Abstract When 1,2-propanediol is added to dioldehydrase-coenzyme B12, electron spin resonance signals appear which indicate the presence of at least two paramagnetic species. One signal, at g = 2.2, is attributed to Co(II) of B12(r). Other signals, at g ≈ 2.0, which show different power saturation behavior, are tentatively assigned to organic radicals, possibly derived from the substrate and the adenosyl moiety of the coenzyme. The occurrence of such species is in accord with a previously proposed mechanism (Finlay, T. H., Valinsky, J., Sato, K., and Abeles, R. H. (1972) J. Biol. Chem. 247, 4197–4207). Integration of the signal indicates that approximately 0.75 unpaired electrons are present per molecule of enzyme-coenzyme complex.
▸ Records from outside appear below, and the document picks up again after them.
(** The source's new "x" is deleted, though the destination has only its old one. *)
Lemma move_loop_deletes_witness :
  exists w', move_loop None sync_world 0 1 "a" "b" mirror_options [mkFileInfo "x" 4 10 "" false] (emptyResult mirror_options)
      = (w', emptyResult mirror_options, None) /\
    files w' 0 !! "a/x" = None /\ files w' 1 !! "b/x" = Some [x6f; x6c; x64].
Proof.
  destruct (move_loop_deletes sync_world 0 1 "a" "b" mirror_options [mkFileInfo "x" 4 10 "" false] (emptyResult mirror_options))
    as (w' & Hrun & Hin & _ & Hoth); [done|apply sync_world_open|apply sync_world_open| |].
  - intros f ->%list_elem_of_singleton. split; [done|]. split; [by eexists|]. exists "b/x". split; [done|]. vm_compute. by eexists.
  - exists w'. split; [exact Hrun|]. split; [by apply (Hin (mkFileInfo "x" 4 10 "" false)); [left|]|].
    rewrite Hoth by done. vm_compute. reflexivity.
Defined.

(** ** Checks and copies *)

Definition checksum_options : Options := set_Checksum true zeroOptions.

Lemma compareContent_correct_witness :
  exists b, compareContent 5 None sync_world 0 1 "x" "x" "a" "b" = Some (sync_world, Ok b) /\ b <> true.
Proof.
  destruct (compareContent_correct 5 sync_world 0 1 "x" "x" "a" "b" [x6e; x65; x77; x21] [x6f; x6c; x64]
    (sync_world_open 0) (sync_world_open 1)) as (b & Hb & Hiff);
    [vm_compute; reflexivity|vm_compute; reflexivity|cbn; lia|cbn; lia|].
  exists b. split; [exact Hb|]. by rewrite Hiff.
Defined.

Lemma check_scans :
  scan sync_world 0 "a" 20 checksum_options ["a/n"; "a/x"] = sync_sfs /\
  scan sync_world 1 "b" 20 checksum_options ["b/x"; "b/z"] = sync_dfs.
Proof. split; vm_compute; reflexivity. Qed.

Lemma check_possible : can_check 5 20 0 1 "a" "b" checksum_options sync_world ["a/n"; "a/x"] ["b/x"; "b/z"].
Proof.
  destruct check_scans as [Es Ed].
  split; [apply sync_world_open|apply sync_world_open|apply sync_listed|apply sync_listed|done|done| | |]; rewrite ?Es, ?Ed.
  - intros f Hf. unfold sync_sfs, sync_dfs in Hf. cbn [app] in Hf. rewrite !elem_of_cons, elem_of_nil in Hf.
    by destruct Hf as [->|[->|[->|[->|[]]]]].
  - intros f d Hf. unfold sync_sfs in Hf. rewrite !elem_of_cons, elem_of_nil in Hf.
    destruct Hf as [->|[->|[]]]; vm_compute; intros [= <-]; cbn; lia.
  - intros f d Hf. unfold sync_dfs in Hf. rewrite !elem_of_cons, elem_of_nil in Hf.
    destruct Hf as [->|[->|[]]]; vm_compute; intros [= <-]; cbn; lia.
Qed.

Lemma Check_correct_witness :
  exists r, Check_ 5 None 20 0 1 "a" "b" checksum_options sync_world = Some (sync_world, Ok r) /\
    "x" ∈ r.(CDiffer) /\ "z" ∈ r.(CDstOnly).
Proof.
  destruct (Check_correct 5 20 0 1 "a" "b" checksum_options sync_world _ _ check_possible) as [(r & Hr & Hrep) _].
  exists r. split; [exact Hr|]. destruct check_scans as [Es Ed]. rewrite Es, Ed in Hrep. split.
  - apply (cr_differ _ _ _ Hrep). exists [x6e; x65; x77; x21], [x6f; x6c; x64]. split_and!; [vm_compute; reflexivity..|done].
  - apply (cr_dst_only _ _ _ Hrep). split; [vm_compute; reflexivity|vm_compute; by eexists].
Defined.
Signals with similar but not identical g values were obtained with the substrate analogues chloroacetaldehyde and glycolaldehyde. With chloroacetaldehyde the signal at g = 2.0 shows pronounced fine structure and non-uniform saturation behavior, confirming the multiplicity and substrate dependence of this signal. With both substrate analogues nearly two unpaired electrons are detected per molecule of enzyme-coenzyme complex. The paramagnetic species have only a small effect on the longitudinal relaxation rate of the water protons, suggesting that they are shielded from the solvent. The distance of closest approach of the water protons to the paramagnetic center was estimated to be 10.2 A. These experiments established that dioldehydrase can bring about the homolytic cleavage of the carbon-cobalt bond of coenzyme B12 and suggest the possibility that radical species may be intermediates in the catalytic reaction. A kinetic analysis will be required to establish conclusively that the radicals play a significant role in the catalytic process.